Trasformazione politica ed economica

Sebbene la maggior parte dei paesi dell’Europa dell’Est negli ultimi anni possano dare prova di numerose riforme, una trasformazione sistematica non è ancora stata completata. Le istituzioni politiche sono ancora deboli, soggette ai turbamenti e inclini al malfunzionamento. Molti settori devono essere rafforzati e la disoccupazione è sempre un problema urgente.

Dopo la dissoluzione della repubblica socialista federale di Jugoslavia e la guerra civile degli anni ’90, a poco a poco tutti gli ex stati membri sono diventati indipendenti e sovrani. Una struttura organizzativa complessa, una corruzione diffusa e un sistema giuridico debole rendono tuttavia difficile la crescita economica e la stabilità politica. Un’economia di mercato efficiente, una stabilità politica interna e un’integrazione politico-economica dei propri paesi all’Unione Europea sono perciò gli obiettivi dichiarati dei governi dell’Europa dell’Est.

La crescita economica cominciata alla fine degli anni ’90 non ha portato finora significativi miglioramenti nel benessere della maggior parte della popolazione. La disoccupazione, soprattutto tra i giovani, e la povertà sono ampiamente diffuse. Notevoli difficoltà sono state in particolar modo incontrate nel passaggio da un sistema di grosse fattorie collettive ad uno caratterizzato da piccole aziende agricole private. In confronto a quella dell’Europa occidentale, la produttività agricola dei paesi dell’ex Jugoslavia è ancora molto bassa.
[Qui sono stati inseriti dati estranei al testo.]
(** * jug.hooks.exit_checks: exit conditions for the task-execution loop

    A shallow embedding of [jug/hooks/exit_checks.py].  Every factory of the
    module registers one closure with the hook registry of [jug.hooks]; the
    closures are later called by the scheduler with the task that is about
    to run, or that has just run.

    Python state is threaded explicitly: a [World] holds the hook registry,
    the closure cells and list objects allocated by the factories, the
    clock, the file system and the process environment.  An exception is a
    value of [exn]; [sys.exit(status)] raises [SystemExit status], which is
    how the process terminates.

    A Python [float] is a binary64 number, with the arithmetic of
    [SpecFloat]; a Python [int] is an integer of [Z].  What the builtin
    [int] makes of a string depends on the interpreter (its Unicode tables,
    its limit on the number of digits), so it is a variable of the
    development, [int_of_str]. *)

From Stdlib Require Import ZArith Ascii String List.
From Stdlib Require Import Floats.SpecFloat.
From stdpp Require Import base option list strings gmap.

Local Open Scope string_scope.
Local Open Scope list_scope.
Local Open Scope Z_scope.

(** ** Values *)

(** A task is opaque to the module: only its identity matters. *)
Definition Task : Type := nat.

(** Python exceptions that the module can meet.  [SystemExit] is what
    [sys.exit] raises; [OverflowError] is what the conversion of an [int]
    that is too large for a [float] raises; [UserError] stands for whatever
    else a caller's function raises. *)
Inductive exn : Type :=
| SystemExit (status : Z)
| TypeError
| ValueError
| OverflowError
| KeyError
| NameError
| RecursionError
| UserError (tag : nat).

(** The result of evaluating a Python expression or statement. *)
Inductive result (A : Type) : Type :=
| Ok (a : A)
| Raise (e : exn).
Arguments Ok {A} a.
Arguments Raise {A} e.

#[global] Instance result_ret : MRet result := fun A a => Ok a.

#[global] Instance result_bind : MBind result := fun A B k r =>
  match r with
  | Ok a => k a
  | Raise e => Raise e
  end.

(** A function supplied by the caller of [exit_when_true].  It is known by
    what a call with a given argument list does: return a value, of which
    only the truth value is observed, or raise.  What the function does to
    the world besides is not part of the model. *)
Record UserFn : Type := {
  fn_name : string;
  fn_call : list Task -> result bool
}.

(** A location of the store. *)
Definition loc : Type := nat.

(** What the variable [f] of [exit_when_true] can be bound to: the
    caller's function, or the function [lambda t : f()], whose free
    variable [f] is the cell of the enclosing call. *)
Inductive pyfunc : Type :=
| Given (u : UserFn)
| Lambda_t_f (f : loc).

(** ** Numbers *)

(** A [float]: a binary64 number, infinities and NaN included. *)
Definition float : Type := spec_float.

Definition fadd (x y : float) : float := SFadd 53 1024 x y.

Definition fmul (x y : float) : float := SFmul 53 1024 x y.

(** [x >= y] on floats; false when one of them is NaN. *)
Definition fge (x y : float) : bool := SFleb y x.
Con la fine dell’Unione Sovietica e la conseguente indipendenza, anche i paesi del Sud del Caucaso si sono dovuti confrontare con grosse sfide. Si trattava infatti di introdurre la democrazia e l’economia di mercato. Nell’ambito della politica di vicinato e della collaborazione tra stati dell’Europa dell’Est, questi paesi aspirano ora all’annessione da parte delle strutture europee. È necessario quindi un sostegno allo sviluppo economico delle regioni agricole, una lotta alla disoccupazione giovanile e una politica di decentralizzazione.